Presença na História
A sigla significa Maçonaria Unida do Rio Grande do Sul, uma união da Grande Loja Maçônica do Estado do Rio Grande do Sul (GLMERS) com o Grande Oriente do Rio Grande do Sul (Gorgs) e o Grande Oriente Estadual Sul-Riograndense/Federado do Grande Oriente do Brasil (GOB). Mas, afinal, o que a Maçonaria tem a ver com a Revolução Farroupilha? Muito mais do que ensinam os livros de História. De acordo com a professora Eloisa Capovilla Ramos, doutora em História pela UFRGS, a Maçonaria tem uma presença muito forte nas áreas mais importantes da cultura do Estado, principalmente no século XIX, durante o período dos movimentos Farroupilha. E não só: do país também. “Atrás da Independência do Brasil, da Proclamação da República, tem a ação da Maçonaria”, afirma. Com experiência em História Regional, do Brasil e do Cone Sul, Eloisa lembra que as colunas – aquelas do monumento da Azenha – estão presentes também na bandeira do Rio Grande do Sul. “Elas são representativas dessa sustentação maçônica. Este monumento é uma certidão de identidade”, acrescenta.
Origem
Historicamente, a Maçonaria tem sua origem no período Medieval, na Europa, nos séculos XII e XIII. O nome “loja”, como é chamado o local dos encontros, deriva de outros idiomas, como o inglês, lodge, e o francês, loge, e designa uma espécie de alojamento para trabalhadores. O historiador Alexandre Karsburg explica que elas surgiram como uma corporação de ofício, composta por pedreiros (em françês, maçon), arquitetos e engenheiros, que detinham conhecimentos sobre construção. “As técnicas eram transmitidas sempre de geração para geração, não de pai para filho, e eles poderiam escolher uma pessoa que aprenderia como construir os grandes prédios”, diz. Daí os famosos esquadro e compasso, símbolos da Arquitetura, presentes na Maçonaria.
Religião e Maçonaria
Outro símbolo da instituição é o Olho da Providência, que representa o Grande Arquiteto do Universo (Gadu).
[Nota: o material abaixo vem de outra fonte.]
(** The chunks for one rule with one non-empty match. *)
Lemma emissions_one_span (rl : P000.rule) (p : bytes) (lo hi : nat) :
  P000.FindAllIndex (P000.rule_Regexp rl) p = [(lo, hi)] →
  lo < hi →
  emissions (rulemap_of [rl] p) (huemap_of [rl] p) p 0
  = (fmt_c <$> take lo p)
      ++ enter_color (P000.rule_hue rl) :: (fmt_c <$> slice lo hi p)
      ++ (if decide (hi = length p) then []
          else enter_color (P000.mkhue 0 0) :: (fmt_c <$> drop hi p)).
Proof.
  intros Hx Hlt. destruct (huemap_one_span rl p lo hi Hx) as [Hr ->].
  destruct (split_at_span p lo hi Hr) as (Hp & Hl1 & Hl2 & Hl3).
  rewrite rulemap_of_eq. simpl fmap.
  set (rm := [Some (P000.mkhue 0 0); Some (P000.rule_hue rl)]).
  rewrite Hp at 2. rewrite <- Hl1 at 1. rewrite emissions_same.
  f_equal. rewrite <- Hl2 at 1.
  rewrite emissions_enter; [|intros Hn; rewrite Hn in Hl2; simpl in Hl2; lia|done].
  simpl. do 2 f_equal.
  case_decide as Hhi.
  - rewrite Hhi, Nat.sub_diag, drop_all. done.
  - pose proof (emissions_enter rm [] (drop hi p) [] 0 1) as He.
    rewrite !app_nil_r, Hl3 in He. rewrite He; [| |done].
    + reflexivity.
    + intros Hn. rewrite Hn in Hl3. simpl in Hl3. lia.
Qed.

End transitions.

(** * The regexp writer: one rule with a match among rules without *)
Section one_matching_rule.
Local Open Scope nat_scope.

Lemma last_covering_none (i : nat) (rs : list P000.rule) (p : bytes) (pos : nat) :
  Forall (λ r, covered (P000.rule_Regexp r) p pos = false) rs →
  last_covering i rs p pos = 0.
Proof.
  intros Hrs. revert i. induction Hrs as [|r rs Hr _ IH]; intros i; simpl;
    [done|].
  by rewrite IH, Hr.
Qed.

Lemma no_match_covers_nothing (rs : list P000.rule) (p : bytes) (pos : nat) :
  Forall (λ r, P000.FindAllIndex (P000.rule_Regexp r) p = []) rs →
  Forall (λ r, covered (P000.rule_Regexp r) p pos = false) rs.
Proof.
  intros Hrs. eapply Forall_impl; [exact Hrs|].
  intros r Hr. unfold covered. by rewrite Hr.
Qed.

(** Only the rule with a match can be the last one covering a byte. *)
Lemma last_covering_one (i : nat) (rs1 rs2 : list P000.rule) (rl : P000.rule)
    (p : bytes) (pos : nat) :
  1 ≤ i →
  Forall (λ r, P000.FindAllIndex (P000.rule_Regexp r) p = []) rs1 →
  Forall (λ r, P000.FindAllIndex (P000.rule_Regexp r) p = []) rs2 →
  last_covering i (rs1 ++ rl :: rs2) p pos
  = if covered (P000.rule_Regexp rl) p pos then i + length rs1 else 0.
Proof.
  intros Hi H1 H2. revert i Hi.
  induction H1 as [|r rs1 Hr _ IH]; intros i Hi; simpl.
  - rewrite last_covering_none by by apply no_match_covers_nothing.
    by rewrite Nat.add_0_r.
  - rewrite IH by lia. unfold covered at 2. rewrite Hr. simpl.
    destruct (covered (P000.rule_Regexp rl) p pos); [|done].
    by replace (i + S (length rs1)) with (S (i + length rs1)) by lia.
Qed.

(** One rule with one match among rules without a match: 0 before the span,
    the number of the rule inside, 0 after. *)
Lemma huemap_one_matching (rs1 rs2 : list P000.rule) (rl : P000.rule)
    (p : bytes) (lo hi : nat) :
  length (rs1 ++ rl :: rs2) < 256 →
  Forall (λ r, P000.FindAllIndex (P000.rule_Regexp r) p = []) rs1 →
  Forall (λ r, P000.FindAllIndex (P000.rule_Regexp r) p = []) rs2 →
  P000.FindAllIndex (P000.rule_Regexp rl) p = [(lo, hi)] →
  lo ≤ hi ≤ length p
  ∧ huemap_of (rs1 ++ rl :: rs2) p
    = replicate lo 0 ++ replicate (hi - lo) (S (length rs1))
        ++ replicate (length p - hi) 0.
Proof.
  intros Hn H1 H2 Hx.
  assert (lo ≤ hi ≤ length p) as Hr.
  { pose proof (P000.FindAllIndex_in_range (P000.rule_Regexp rl) p) as Hin.
    rewrite Hx in Hin. apply Forall_inv in Hin. exact Hin. }
  rewrite length_app in Hn. simpl in Hn.
  split; [done|]. apply list_eq. intros pos.
  destruct (decide (pos < length p)) as [Hpos|Hpos].
  - rewrite huemap_of_lookup, last_covering_one by done.
    unfold covered. rewrite Hx. simpl. rewrite orb_false_r.
    destruct (Nat.leb_spec lo pos), (Nat.ltb_spec pos hi); simpl; try lia.
    + rewrite byte_of_int_small by lia.
      rewrite lookup_app_r by (rewrite length_replicate; lia).
      rewrite lookup_app_l by (rewrite !length_replicate; lia).
      rewrite lookup_replicate_2 by (rewrite length_replicate; lia). done.
    + rewrite lookup_app_r by (rewrite length_replicate; lia).
      rewrite lookup_app_r by (rewrite !length_replicate; lia).
      rewrite lookup_replicate_2 by (rewrite !length_replicate; lia). done.
    + rewrite lookup_app_l by (rewrite length_replicate; lia).
      rewrite lookup_replicate_2 by lia. done.
  - rewrite !lookup_ge_None_2; [done| |].
    + rewrite !length_app, !length_replicate. lia.
    + rewrite huemap_of_length. lia.
Qed.

(** The chunks for one rule with one non-empty match among rules without a
    match. *)
Lemma emissions_one_matching (rs1 rs2 : list P000.rule) (rl : P000.rule)
    (p : bytes) (lo hi : nat) :
  length (rs1 ++ rl :: rs2) < 256 →
  Forall (λ r, P000.FindAllIndex (P000.rule_Regexp r) p = []) rs1 →
  Forall (λ r, P000.FindAllIndex (P000.rule_Regexp r) p = []) rs2 →
  P000.FindAllIndex (P000.rule_Regexp rl) p = [(lo, hi)] →
  lo < hi →
  emissions (rulemap_of (rs1 ++ rl :: rs2) p) (huemap_of (rs1 ++ rl :: rs2) p) p 0
  = (fmt_c <$> take lo p)
      ++ enter_color (P000.rule_hue rl) :: (fmt_c <$> slice lo hi p)
      ++ (if decide (hi = length p) then []
          else enter_color (P000.mkhue 0 0) :: (fmt_c <$> drop hi p)).
Proof.
  intros Hn H1 H2 Hx Hlt.
  destruct (huemap_one_matching rs1 rs2 rl p lo hi Hn H1 H2 Hx) as [Hr ->].
  destruct (split_at_span p lo hi Hr) as (Hp & Hl1 & Hl2 & Hl3).
  rewrite rulemap_of_eq.
  set (rm := Some (P000.mkhue 0 0)
               :: ((λ r, Some (P000.rule_hue r)) <$> rs1 ++ rl :: rs2)).
  assert (rm !! S (length rs1) = Some (Some (P000.rule_hue rl))) as Hk.
  { unfold rm. simpl. rewrite list_lookup_fmap, list_lookup_middle by done.
    done. }
  rewrite Hp at 2. rewrite <- Hl1 at 1. rewrite emissions_same.
  f_equal. rewrite <- Hl2 at 1.
  rewrite emissions_enter; [|intros Hn'; rewrite Hn' in Hl2; simpl in Hl2; lia|done].
  rewrite Hk. simpl. do 2 f_equal.
  case_decide as Hhi.
  - rewrite Hhi, Nat.sub_diag, drop_all. done.
  - pose proof (emissions_enter rm [] (drop hi p) [] 0 (S (length rs1))) as He.
    rewrite !app_nil_r, Hl3 in He. rewrite He; [| |done].
    + reflexivity.
    + intros Hn'. rewrite Hn' in Hl3. simpl in Hl3. lia.
Qed.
Márcio Santetti, maçom, explica que a denominação não se refere a um Deus específico, “mas procura abranger todas as formas individuais dos ‘irmãos’ (como os maçons chamam-se entre si)”. Ele conta que a Maçonaria aceita membros de qualquer religião, porém, é pré-requisito para admissão acreditar em um “ser, divindade ou qualquer manifestação superior”. Apesar disso, Márcio diz que, nas lojas brasileiras, evita-se falar sobre os assuntos religião, política e futebol, “com a justificativa de que, como se referem a preferências e ideologias pessoais, deve-se respeitar a visão de cada um”. Ele, no entanto, discorda dessa afirmação: “Primeiramente, porque a loja é um ambiente para se conhecer novas filosofias e aprender com as experiências dos outros irmãos, fato que pode envolver esses três assuntos; em segundo lugar, se os indivíduos lá se reúnem para o aperfeiçoamento individual e mútuo, um dos requisitos para tal é saber se abster de suas próprias paixões e estar aberto ao debate, pois não existe verdade absoluta, ainda mais nesses três temas”.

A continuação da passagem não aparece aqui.